Depuis deux jours, la principale information économique est la hausse des avoirs en devises. Pourtant, ce n’est pas quelque de vraiment nouveau. D’ailleurs, le solde à la date du 18 juin 2024 (23 363,9 MTND) est inférieur à celui du 13 juin 2024. Encore, à la fin du premier trimestre 2024, le nombre de jours d’importation a chuté, en glissement annuel, de 14 jours. Il s’agit d’un cycle économique dont la dynamique est à décortiquer.
Les analyses se sont donc concentrées sur la simple comparaison sur une année glissante, sans réellement penser en revue la structure de ces avoirs pour comprendre l’origine et donner des projections.
Une performance
Par rapport à la même date en 2023, les avoirs nets en devises ont progressé de 822,7 MTND. Pour comprendre l’importance de ce chiffre, il faudra aussi voir le chemin que nous avons traversé depuis. Sur la période Mars 2023 – Décembre 2023, l’Etat a assuré un service de dettes étrangères de 7 118,4 MTND. Il faut ajouter à ce montant les 4 971,6 MTND remboursés depuis le début de l’année 2024 jusqu’à fin mars. Cela nous donne une charge totale de 12 090 MTND, en 12 mois, ce qui n’est pas rien pour un pays de la Taille de la Tunisie.
En parallèle, quelles sont les ressources mobilisées sur la même période? Selon les rapports d’exécution du Budget, le montant total s’élève à 5 689 MTND, dont 408,3 MTND sur le premier trimestre 2024. En net, nous avons consommés 6 401 MTND. Personne ne peut nier qu’il s’agit d’une performance.
Par ailleurs, il faut se concentrer sur le montant de ces réserves et non sur le nombre de jours d’importations car cette mesure est variable. Le journée d’importation moyenne pèse 218,354 MTND à la date du 18 juin 2024 contre 232,383 MTND à la même date en 2023. En d’autres termes, sur la base d’un même dénominateur, nous constatons que si le rythme des importations est resté parfaitement stable, nous aurions une couverture de 101 jours d’importation à la date d’hier. Le plus important dans cet indicateur est qu’il soit supérieur à 90 jours, le seuil psychologique mais qui n’est pas une vérité financière.
Descente des comptes
L’amélioration de ces réserves provient, en premier lieu, de la balance commerciale. Selon les statistiques publiées ce matin, le déficit commercial s’est rétréci de 1 687,7 MTND sur les cinq premiers mois de 2024. Avec des revenus de travail de 3 167,8 MTND et des recettes touristiques de 2 311,4 MTND, la balance courante s’est fortement améliorée.

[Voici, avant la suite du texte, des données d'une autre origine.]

(** * mlflow-faculty: the Faculty datasets artifact repository

    A shallow embedding of [mlflow_faculty/artifacts.py] and of the
    Python library functions it calls, followed by the properties of
    the adapter stated in the specification.

    Conventions of the embedding.
    - A Python [str] is a [string]; characters are 7-bit ASCII code
      points.
    - [None] for an optional argument is [option].
    - An exception is the [inl] of a sum; the raise site is recorded
      next to the message.
    - Calls to the collaborators ([faculty.datasets.put],
      [faculty.datasets.get], [client.list]) are recorded in a trace;
      the object store is a state machine given as section variables.
    - [os.path] is [posixpath]. *)

From Stdlib Require Import String Ascii List Bool Arith ZArith Lia.
Import ListNotations.

Local Open Scope list_scope.
Local Open Scope string_scope.

(** ** Methods of [str] *)

Module str.

(** [c in chars] for a character and a string used as character set. *)
Fixpoint mem (c : ascii) (chars : string) : bool :=
  match chars with
  | EmptyString => false
  | String d rest => Ascii.eqb c d || mem c rest
  end.

(** [s.lstrip(chars)] *)
Fixpoint lstrip (chars s : string) : string :=
  match s with
  | EmptyString => EmptyString
  | String c rest => if mem c chars then lstrip chars rest else s
  end.

(** [s.rstrip(chars)] *)
Fixpoint rstrip (chars s : string) : string :=
  match s with
  | EmptyString => EmptyString
  | String c rest =>
      match rstrip chars rest with
      | EmptyString => if mem c chars then EmptyString else String c EmptyString
      | r => String c r
      end
  end.

(** [s.strip(chars)] *)
Definition strip (chars s : string) : string := rstrip chars (lstrip chars s).

(** [s.startswith(p)] and [s.endswith(p)] *)
Fixpoint startswith (s p : string) {struct p} : bool :=
  match p with
  | EmptyString => true
  | String d p' =>
      match s with
      | EmptyString => false
      | String c s' => Ascii.eqb c d && startswith s' p'
      end
  end.

Fixpoint endswith (s p : string) : bool :=
  String.eqb s p ||
  match s with
  | EmptyString => false
  | String _ rest => endswith rest p
  end.

(** [s.find(c)] for a one-character needle: the index of the first
    occurrence, [-1] when there is none. *)
Fixpoint find (c : ascii) (s : string) : Z :=
  match s with
  | EmptyString => (-1)%Z
  | String d rest =>
      if Ascii.eqb d c then 0%Z
      else match find c rest with
           | Zneg _ => (-1)%Z
           | k => (k + 1)%Z
           end
  end.

(** [s.rfind(c)] for a one-character needle. *)
Fixpoint rfind (c : ascii) (s : string) : Z :=
  match s with
  | EmptyString => (-1)%Z
  | String d rest =>
      match rfind c rest with
      | Zneg _ => if Ascii.eqb d c then 0%Z else (-1)%Z
      | k => (k + 1)%Z
      end
  end.

(** [c in s] *)
Definition contains (c : ascii) (s : string) : bool := mem c s.

(** The slices [s[:i]] and [s[i:]] for [0 <= i]. *)
Fixpoint take (i : nat) (s : string) : string :=
  match i, s with
  | S k, String c rest => String c (take k rest)
  | _, _ => EmptyString
  end.

Fixpoint drop (i : nat) (s : string) : string :=
  match i, s with
  | S k, String _ rest => drop k rest
  | _, _ => s
  end.

(** [s.split(sep)] for a one-character separator. *)
Fixpoint split (sep : ascii) (s : string) : list string :=
  match s with
  | EmptyString => [EmptyString]
  | String c rest =>
      if Ascii.eqb c sep then EmptyString :: split sep rest
      else match split sep rest with
           | h :: t => String c h :: t
           | [] => [String c EmptyString]
           end
  end.

(** [s.split(sep, 1)] for a one-character separator: the part before
    the first separator and, when there is one, the part after it. *)
Fixpoint split1 (sep : ascii) (s : string) : string * option string :=
  match s with
  | EmptyString => (EmptyString, None)
  | String c rest =>
      if Ascii.eqb c sep then (EmptyString, Some rest)
      else let (h, t) := split1 sep rest in (String c h, t)
  end.

(** [sep.join(parts)] *)
Definition join (sep : string) (parts : list string) : string :=
  String.concat sep parts.

(** [s.replace(old, new)] for a non-empty [old]: occurrences are
    replaced from the left and do not overlap.  [skip] counts the
    characters of a matched occurrence still to be dropped. *)
Fixpoint replace_from (old new : string) (skip : nat) (s : string) : string :=
  match s with
  | EmptyString => EmptyString
  | String c rest =>
      match skip with
      | S k => replace_from old new k rest
      | O =>
          if startswith s old
          then new ++ replace_from old new (String.length old - 1) rest
          else String c (replace_from old new 0 rest)
      end
  end.

Definition replace (old new s : string) : string := replace_from old new 0 s.

(** [s.lower()] on ASCII letters. *)
Definition lower_char (c : ascii) : ascii :=
  let n := nat_of_ascii c in
  if ((65 <=? n)%nat && (n <=? 90)%nat)%bool then ascii_of_nat (n + 32) else c.

Fixpoint lower (s : string) : string :=
  match s with
  | EmptyString => EmptyString
  | String c rest => String (lower_char c) (lower rest)
  end.

(** [c * n] *)
Fixpoint repeat (c : ascii) (n : nat) : string :=
  match n with
  | O => EmptyString
  | S k => String c (repeat c k)
  end.

(** [all(p(c) for c in s)] *)
Fixpoint all (p : ascii -> bool) (s : string) : bool :=
  match s with
  | EmptyString => true
  | String c rest => p c && all p rest
  end.

End str.

(** ** [posixpath] *)

Module posixpath.

Definition sep : ascii := "/"%char.

(** [posixpath.join(a, b)] with one trailing component. *)
Definition join (a b : string) : string :=
  if str.startswith b "/" then b
  else if String.eqb a "" || str.endswith a "/" then a ++ b
  else a ++ "/" ++ b.

(** The number of leading slashes kept by [normpath]: one, except
    that exactly two are kept as two. *)
Definition initial_slashes (path : string) : nat :=
  if str.startswith path "/" then
    if str.startswith path "//" && negb (str.startswith path "///")
    then 2 else 1
  else 0.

Si l’on ajoute les investissements étrangers (729,8 MTND jusqu’à fin avril 2024) et une stabilité dans le service de la dette extérieure remboursé par les opérateurs publics et privés (7 314,7 MTND), les avoirs en devises ont tenu bon. Le début d’année faste sur le front des paiements de prêts extérieurs, surtout l’Eurobond de février, a contribué aux contreperformances du premier trimestre, avant de se normaliser au cours du mois actuel.
Cela signifie que le service de la dette extérieure est la première menace dans la période à venir. Sur les 12 315 MTND programmés pour cette année, nous avons remboursé 4 971,6 MTND jusqu’à fin mars et certainement plus aujourd’hui. Il nous reste une échéance importante en octobre 2024, portant sur 50 Mds¥ (992 MTND), qui pourrait avoir le même effet que celle de février. Néanmoins, à cette date, on aurait déjà encaissé l’essentiel des recettes touristiques et les équilibres seraient mieux maintenus qu’aujourd’hui.
Enfin, cet équilibre demeure fragile. Nous avons besoin de ressources externes additionnelles pour que la machine fonctionne parfaitement. Actuellement, avec son refinancement extérieur net négatif pour la deuxième année de suite, l’Etat devrait intervenir sur le marché de change interne pour combler son déficit en devises. Le secteur productif se retrouve privé de suffisamment de moyens pour progresser.